> **AIM OF THE EXERCISE**
Transcribe the data below verbatim from the line with "if bool_decide (target" to the line with "(is_ok (PodRevisionAddress_validate source))". Include both of those lines.

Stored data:
☆ ☆ ☆ ☆
(** ** The merged state *)
Lemma changes_changed target ops finals x :
  final_values target ops ∅ = Ok finals →
  changes target ops x = Ok (bool_decide (x ∈ changed_keys target finals)).
Proof.
  intros Hf. destruct (final_values_spec _ _ _ Hf x) as (v & Hv & Hx). unfold changes.
  destruct (operates_on ops x).
  - rewrite Hv. cbn [rbind]. f_equal. rewrite <-bool_decide_not. apply bool_decide_ext.
    rewrite elem_of_changed_keys, Hx. naive_solver.
  - rewrite bool_decide_eq_false_2; [done|]. rewrite elem_of_changed_keys, Hx. naive_solver.
Qed.

Lemma view_finals target ops finals k :
  final_values target ops ∅ = Ok finals →
  branch_view target ops k = Ok (match finals !! k with
                          | Some v => v
                          | None => if decide (target_changed_input target k (changed_keys target finals) = None)
                                    then snapshot_value target k else None
                          end).
Proof.
  intros Hf. destruct (final_values_spec _ _ _ Hf k) as (v & Hv & Hk). unfold branch_view. rewrite Hk.
  destruct (operates_on ops k) eqn:Ho; [done|].
  assert (∀ k, is_ok (overlay target ops k) = true) as Hov.
  { intros k'. by destruct (final_values_spec _ _ _ Hf k') as (v' & -> & _). }
  pose proof (changed_input_of_spec target ops k Hov) as Hc.
  pose proof (target_changed_input_spec target k (changed_keys target finals)) as Ht.
  rewrite overlay_untouched by done.
  destruct (changed_input_of target ops k) as [[x|]|]; [..|done]; cbn [rbind].
  - destruct Hc as [Hx Hch]. rewrite (changes_changed _ _ _ _ Hf) in Hch. injection Hch as Hch.
    bool_prop. rewrite decide_False; [done|]. intros Hn. rewrite Hn in Ht. by apply (Ht x).
  - rewrite decide_True; [done|]. destruct (target_changed_input _ _ _) as [x|]; [|done].
    destruct Ht as [Hx Hin]. specialize (Hc x Hx). rewrite (changes_changed _ _ _ _ Hf) in Hc.
    injection Hc as Hc. by bool_prop.
Qed.

Section merge.
Context (h : SemanticHost) (finals : gmap string (option SemanticValue)).
Let target := snapshot h.
Let changed := changed_keys target finals.
Let d := plan_delta target changed finals.

Lemma plan_changed k : spec_changed (host_state h) d k ↔ k ∈ changed.
Proof using Type.
  destruct (plan_delta_spec target changed finals) as (Hu & Hr & Hd). fold d in Hu, Hr, Hd.
  unfold changed. rewrite elem_of_changed_keys. unfold spec_changed, spec_ground, spec_deps.
  rewrite Hd, lookup_empty, Hu. change (ground (host_state h) !! k) with (snapshot_value target k).
  destruct (decide (k ∈ removals d)) as [Hk|Hk].
  - apply Hr in Hk as [Hf Hv]. rewrite Hf. split; [by eauto|]. intros _. left. done.
  - split.
    + intros [H|H]; [|done]. destruct (finals !! k) as [[v|]|] eqn:Hf; try done. exists (Some v).
      split; [done|]. intros Hv. apply H. by case_decide.
    + intros (v & Hf & Hv). left. rewrite Hf. destruct v as [v|].
      * rewrite decide_False; [done|]. intros [? _]. congruence.
      * intros _. apply Hk, Hr. split; [done|]. congruence.
Qed.
(* ===== verification/LedgerChecks.v ===== *)
(** * What the ledger refuses to record: crates/ptr-ledger/src/lib.rs, the checks

    The rules an event carries beyond the types of its fields.  Decoder and
    append paths call the same functions, so that nothing is written that would
    be refused when read back. *)

From S2P Require Import Prelude Bytes Types LedgerEvents.
From stdpp Require Import options.

(** ** Errors

    An [io::Error] by its kind and what it wraps. *)
Inductive ErrorKind := InvalidData | UnexpectedEof | AlreadyExists | NotFound | Other.
Inductive error_source := Msg (message : string) | Wrapped (error : ResolveError).
Record io_error := { io_kind : ErrorKind; io_source : error_source }.
Abbreviation io_result := (result io_error).

#[export] Instance ErrorKind_eq_dec : EqDecision ErrorKind.
Proof. solve_decision. Defined.
#[export] Instance error_source_eq_dec : EqDecision error_source.
Proof. solve_decision. Defined.
#[export] Instance io_error_eq_dec : EqDecision io_error.
Proof. solve_decision. Defined.

(** [integrity::invalid]. *)
Definition invalid (message : string) : io_error :=
  {| io_kind := InvalidData; io_source := Msg message |}.
Definition truncated : io_error :=
  {| io_kind := UnexpectedEof; io_source := Msg "truncated ledger record" |}.
(** [format!] with the offending byte. *)
Definition bad_code (message : string) (code : N) : io_error := invalid (message +:+ pretty code).
Definition presence_byte (value : N) : io_error := bad_code "invalid presence byte " value.

Definition wrap_resolve {A} (r : result ResolveError A) : io_result A :=
  match r with
  | Ok a => Ok a
  | Err e => Err {| io_kind := InvalidData; io_source := Wrapped e |}
  end.
Definition wrap_invalid {A} (message : string) (r : result ResolveError A) : io_result A :=
  match r with
  | Ok a => Ok a
  | Err _ => Err (invalid message)
  end.

(** ** Attestations *)
Definition check_attestation_requirement (required : VerificationLevel) : io_result unit :=
  match required with
  | FullSemantic | Deterministic => Ok tt
  | _ => Err (invalid "PTR_LEDGER_ATTESTATION_REQUIREMENT")
  end.

Definition check_attestation_verifier_count (count : N) : io_result unit :=
  if (count =? 0)%N || (MAX_ATTESTATION_VERIFIERS <? count)%N
  then Err (invalid "PTR_LEDGER_ATTESTATION_LIMIT") else Ok tt.

Definition check_attestation_finding_count (count : N) : io_result unit :=
  if (MAX_ATTESTATION_FINDINGS <? count)%N
  then Err (invalid "PTR_LEDGER_ATTESTATION_LIMIT") else Ok tt.

Definition check_attestation (a : Attestation) : io_result unit :=
  check_attestation_requirement (at_required a) ;?
  check_attestation_verifier_count (blen (at_verifiers a)) ;?
  check_attestation_finding_count (blen (at_findings a)).

(** ** Counts *)
Definition check_rebased_key_count (count : N) : io_result unit :=
  if (MAX_REBASED_KEYS <? count)%N then Err (invalid "PTR_LEDGER_REBASED_KEY_LIMIT") else Ok tt.

Definition check_hypothesis_provenance_count (count : N) : io_result unit :=
  if (MAX_HYPOTHESIS_PROVENANCE <? count)%N
  then Err (invalid "PTR_LEDGER_HYPOTHESIS_LIMIT") else Ok tt.

Definition check_hypothesis_dependency_count (count : N) : io_result unit :=
  if (MAX_HYPOTHESIS_DEPENDENCIES <? count)%N
  then Err (invalid "PTR_LEDGER_HYPOTHESIS_LIMIT") else Ok tt.

Definition check_expert_record (record : list byte) : io_result unit :=
  if bool_decide (record = []) || (MAX_EXPERT_RECORD_BYTES <? blen record)%N
  then Err (invalid "PTR_LEDGER_EXPERT_RECORD_LIMIT") else Ok tt.

(** ** Expert fences *)
Definition fence_revocation_fits (r : ExpertFenceCommitted) : bool :=
  match efc_action r, efc_cause r, efc_revocation r with
  | (Fence | Escalate | Retire), InputRevoked, Some revocation =>
      negb (bool_decide (efr_subject revocation = ""))
  | Fence, AuthorityQuarantine, None => true
  | Readmit, _, None => true
  | _, _, _ => false
  end.

Definition fence_evidence_fits (r : ExpertFenceCommitted) : bool :=
  match efc_action r, efc_evidence r with
  | (Fence | Escalate | Retire), None => true
  | Readmit, Some evidence =>
      negb (bool_decide (efe_report evidence = [])) &&
      (blen (efe_report evidence) <=? MAX_EXPERT_RECORD_BYTES)%N
  | _, _ => false
  end.

Definition check_expert_fence (r : ExpertFenceCommitted) : io_result unit :=
  if negb (fence_evidence_fits r) || negb (fence_revocation_fits r)
     || bool_decide (efc_pod r = "") || (efc_generation r =? 0)%N
     || negb (bool_decide (checked_add_u64 (efc_expected_state_version r) 1 = Some (efc_epoch r)))
  then Err (invalid "PTR_LEDGER_EXPERT_FENCE") else Ok tt.

(** ** Taint records *)

(** [<] on [(u8, [u8; 32])]: the codes first, then the digests byte by byte. *)
Fixpoint bytes_lt (a b : list byte) : bool :=
  match a, b with
  | _, [] => false
  | [], _ :: _ => true
  | x :: a, y :: b =>
      (Byte.to_N x <? Byte.to_N y)%N || ((Byte.to_N x =? Byte.to_N y)%N && bytes_lt a b)
  end.

Definition subject_lt (p q : KvTaintSubjectKind * Digest) : bool :=
  let cp := KvTaintSubjectKind_code p.1 in
  let cq := KvTaintSubjectKind_code q.1 in
  (cp <? cq)%N || ((cp =? cq)%N && bytes_lt p.2 q.2).

(** [windows(2).all(..)]. *)
Fixpoint windows2_all {A} (lt : A → A → bool) (l : list A) : bool :=
  match l with
  | x :: (y :: _) as l => lt x y && windows2_all lt l
  | _ => true
  end.

Definition taint_digests_ok (r : KvTaintCommitted) : bool :=
  forallb (λ s, negb (bool_decide (s.2 = zero_digest))) (ktc_subjects r) &&
  match ktc_change r with
  | Record_taint d d' | Clear_taint d d' =>
      negb (bool_decide (d = zero_digest)) && negb (bool_decide (d' = zero_digest))
  end.

Definition check_kv_taint (r : KvTaintCommitted) : io_result unit :=
  if bool_decide (ktc_subjects r = []) || (MAX_KV_TAINT_SUBJECTS <? blen (ktc_subjects r))%N
  then Err (invalid "PTR_LEDGER_KV_TAINT_SUBJECT_LIMIT") else
  if negb (windows2_all subject_lt (ktc_subjects r))
  then Err (invalid "PTR_LEDGER_KV_TAINT_ORDER") else
  if negb (taint_digests_ok r)
  then Err (invalid "PTR_LEDGER_KV_TAINT_ZERO_DIGEST") else Ok tt.

(** ** Input invalidations *)
Definition check_input_invalidated (r : InputInvalidated) : io_result unit :=
  let identity_ok := negb (bool_decide (ii_input r = ""))
                     && (slen (ii_input r) <=? MAX_INPUT_IDENTITY_BYTES)%N
                     && negb (has_control (ii_input r)) in
  if negb identity_ok || (ii_generation r =? 0)%N
  then Err (invalid "PTR_LEDGER_INPUT_INVALIDATED") else
  let kind_ok :=
    match ii_kind r with
    | Kind_Revoked => true
    | Superseded old_generation new_generation new_digest replacement_ref =>
        (old_generation =? ii_generation r)%N && (old_generation <? new_generation)%N
        && negb (bool_decide (new_digest = zero_digest))
        && negb (bool_decide (replacement_ref = zero_digest))
    end in
  if negb kind_ok then Err (invalid "PTR_LEDGER_INPUT_INVALIDATED") else
  if bool_decide (ii_binding_digest r = zero_digest) || bool_decide (ii_fence_digest r = zero_digest)
  then Err (invalid "PTR_LEDGER_INPUT_INVALIDATED_ZERO_DIGEST") else Ok tt.

(** ** Authority changes *)
Definition check_expert_authority_changed (r : ExpertAuthorityChanged) : io_result unit :=
  if (eac_epoch r =? 0)%N || bool_decide (eac_id_digest r = zero_digest)
     || bool_decide (eac_fence_digest r = zero_digest)
  then Err (invalid "PTR_LEDGER_EXPERT_AUTHORITY_CHANGED") else
  if negb (fences_earlier_evidence (eac_class r)) && negb (eac_fence_count r =? 0)%N
  then Err (invalid "PTR_LEDGER_EXPERT_AUTHORITY_CHANGED_FENCES") else Ok tt.

(** ** Egress refusals *)

(** [str::split(':')]: always at least one part. *)
Fixpoint split_on (sep : byte) (bs : list byte) : list (list byte) :=
  match bs with
  | [] => [[]]
  | b :: bs =>
      if bool_decide (b = sep) then [] :: split_on sep bs
      else match split_on sep bs with
           | part :: parts => (b :: part) :: parts
           | [] => [[b]]
           end
  end.

Definition hex16 (part : list byte) : bool :=
  (length part =? 16)%nat &&
  forallb (λ b, is_ascii_digit b || in_range 97 102 (Byte.to_N b)) part.

(** The value of a string of digits. *)
Definition decimal (part : list byte) : N :=
  foldl (λ n b, 10 * n + (Byte.to_N b - 48))%N 0%N part.

(** [number::<T>], where [max] is the number of values of [T]. *)
Definition number (max : N) (part : list byte) : bool :=
  negb (bool_decide (part = [])) && forallb is_ascii_digit part
  && (bool_decide (part = str_bytes "0") || negb (bool_decide (head part = Some x30)))
  && (decimal part <? max)%N.

Definition egress_target_is_redacted (target : string) : bool :=
  if bool_decide (target = "*") then true else
  match split_on x3a (str_bytes target) with
  | [kind; digest; len; port] =>
      bool_decide (kind = str_bytes "host") && hex16 digest
      && number (2 ^ 32) len && number (2 ^ 16) port
  | [kind; digest; len] =>
      bool_decide (kind = str_bytes "topic") && hex16 digest && number (2 ^ 32) len
  | _ => false
  end.

Definition check_egress_refused (r : EgressRefused) : io_result unit :=
  if bool_decide (egr_trace_id r = "") || (MAX_EGRESS_TARGET_BYTES <? slen (egr_trace_id r))%N
     || (egr_count r =? 0)%N
     || (egr_saturated r && negb (egr_count r =? 2 ^ 32 - 1)%N)
     || (bool_decide (egr_trace_id r = "*") && (egr_count r <? 2)%N)
     || negb (egress_target_is_redacted (egr_target r))
     || match egr_source r with
        | Source_Pod source => negb (is_ok (PodRevisionAddress_validate source))
        | Overflow => negb (bool_decide (egr_target r = "*"))
        end
  then Err (invalid "PTR_LEDGER_EGRESS_REFUSED") else Ok tt.

(** ** Pod heads *)
Definition check_pod_head_advanced (r : PodHeadAdvanced) : io_result unit :=
  if bool_decide (pha_identity r = "")
     || (MAX_POD_HEAD_IDENTITY_BYTES <? slen (pha_identity r))%N || has_control (pha_identity r)
  then Err (invalid "PTR_LEDGER_POD_HEAD_IDENTITY") else
  if bool_decide (pha_project r = "") || bool_decide (x2f ∈ str_bytes (pha_project r))
     || negb (bool_decide (pa_project (pra_address (pha_new r)) = pha_project r))
  then Err (invalid "PTR_LEDGER_POD_HEAD_PROJECT") else
  wrap_invalid "PTR_LEDGER_POD_HEAD_ADDRESS" (PodRevisionAddress_validate (pha_new r)) ;?
  match pha_old r with
  | None => Ok tt
  | Some old =>
      if negb (bool_decide (pa_project (pra_address old) = pha_project r))
      then Err (invalid "PTR_LEDGER_POD_HEAD_PROJECT") else
      wrap_invalid "PTR_LEDGER_POD_HEAD_ADDRESS" (PodRevisionAddress_validate old) ;?
      if (pra_generation (pha_new r) <=? pra_generation old)%N
      then Err (invalid "PTR_LEDGER_POD_HEAD_GENERATION") else Ok tt
  end.

(** ** All rules of an event, as the append paths check them *)
Definition check_origin (o : SemanticOrigin) : io_result unit :=
  match o with
  | Legacy | Origin_Request _ | Origin_PodOutput _ _ _ | Origin_PodCandidate _ _ _ _ => Ok tt
  | Origin_Host _ verification => check_attestation verification
  | Origin_Merge merge =>
      check_rebased_key_count (N.of_nat (size (mr_rebased merge))) ;?
      check_attestation (mr_verification merge)
  end.

Definition check_hypothesis (r : PodHypothesisCommitted) : io_result unit :=
  check_hypothesis_provenance_count (blen (phc_provenance r)) ;?
  check_hypothesis_dependency_count (blen (phc_dependencies r)) ;?
  check_attestation (phc_verification r).

Definition check_mesh (e : MeshTunnelLifecycleEvent) : io_result unit :=
  match mte_endpoint e with
  | Some endpoint => wrap_resolve (MeshEndpointBinding_validate endpoint)
  | None => Ok tt
  end.

Definition check_origin_bounds (event : LedgerEvent) : io_result unit :=
  match event with
  | Ev_SemanticDeltaCommitted r => check_origin (sdc_origin r)
  | Ev_PodOutputAdmitted r => check_attestation (poa_verification r)
  | Ev_PodHypothesisCommitted r => check_hypothesis r
  | Ev_ExpertStructuralCommitted r => check_expert_record (esc_record r)
  | Ev_ExpertFenceCommitted r => check_expert_fence r
  | Ev_KvTaintCommitted r => check_kv_taint r
  | Ev_InputInvalidated r => check_input_invalidated r
  | Ev_ExpertAuthorityChanged r => check_expert_authority_changed r
  | Ev_EgressRefused r => check_egress_refused r
  | Ev_MeshTunnelLifecycle e => check_mesh e
  | Ev_PodHeadAdvanced r => check_pod_head_advanced r
  | _ => Ok tt
  end.

(** An example of each redacted target form. *)
Example redacted_host : egress_target_is_redacted "host:0123456789abcdef:11:443" = true.
Proof. vm_compute. reflexivity. Qed.
Example not_redacted_port : egress_target_is_redacted "host:0123456789abcdef:11:65536" = false.
Proof. vm_compute. reflexivity. Qed.
Example not_redacted_name : egress_target_is_redacted "host:example.org" = false.
Proof. vm_compute. reflexivity. Qed.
☆ ☆ ☆ ☆
> **SOLUTION FOR THIS TASK**
  if bool_decide (target = "*") then true else
  match split_on x3a (str_bytes target) with
  | [kind; digest; len; port] =>
      bool_decide (kind = str_bytes "host") && hex16 digest
      && number (2 ^ 32) len && number (2 ^ 16) port
  | [kind; digest; len] =>
      bool_decide (kind = str_bytes "topic") && hex16 digest && number (2 ^ 32) len
  | _ => false
  end.

Definition check_egress_refused (r : EgressRefused) : io_result unit :=
  if bool_decide (egr_trace_id r = "") || (MAX_EGRESS_TARGET_BYTES <? slen (egr_trace_id r))%N
     || (egr_count r =? 0)%N
     || (egr_saturated r && negb (egr_count r =? 2 ^ 32 - 1)%N)
     || (bool_decide (egr_trace_id r = "*") && (egr_count r <? 2)%N)
     || negb (egress_target_is_redacted (egr_target r))
     || match egr_source r with
        | Source_Pod source => negb (is_ok (PodRevisionAddress_validate source))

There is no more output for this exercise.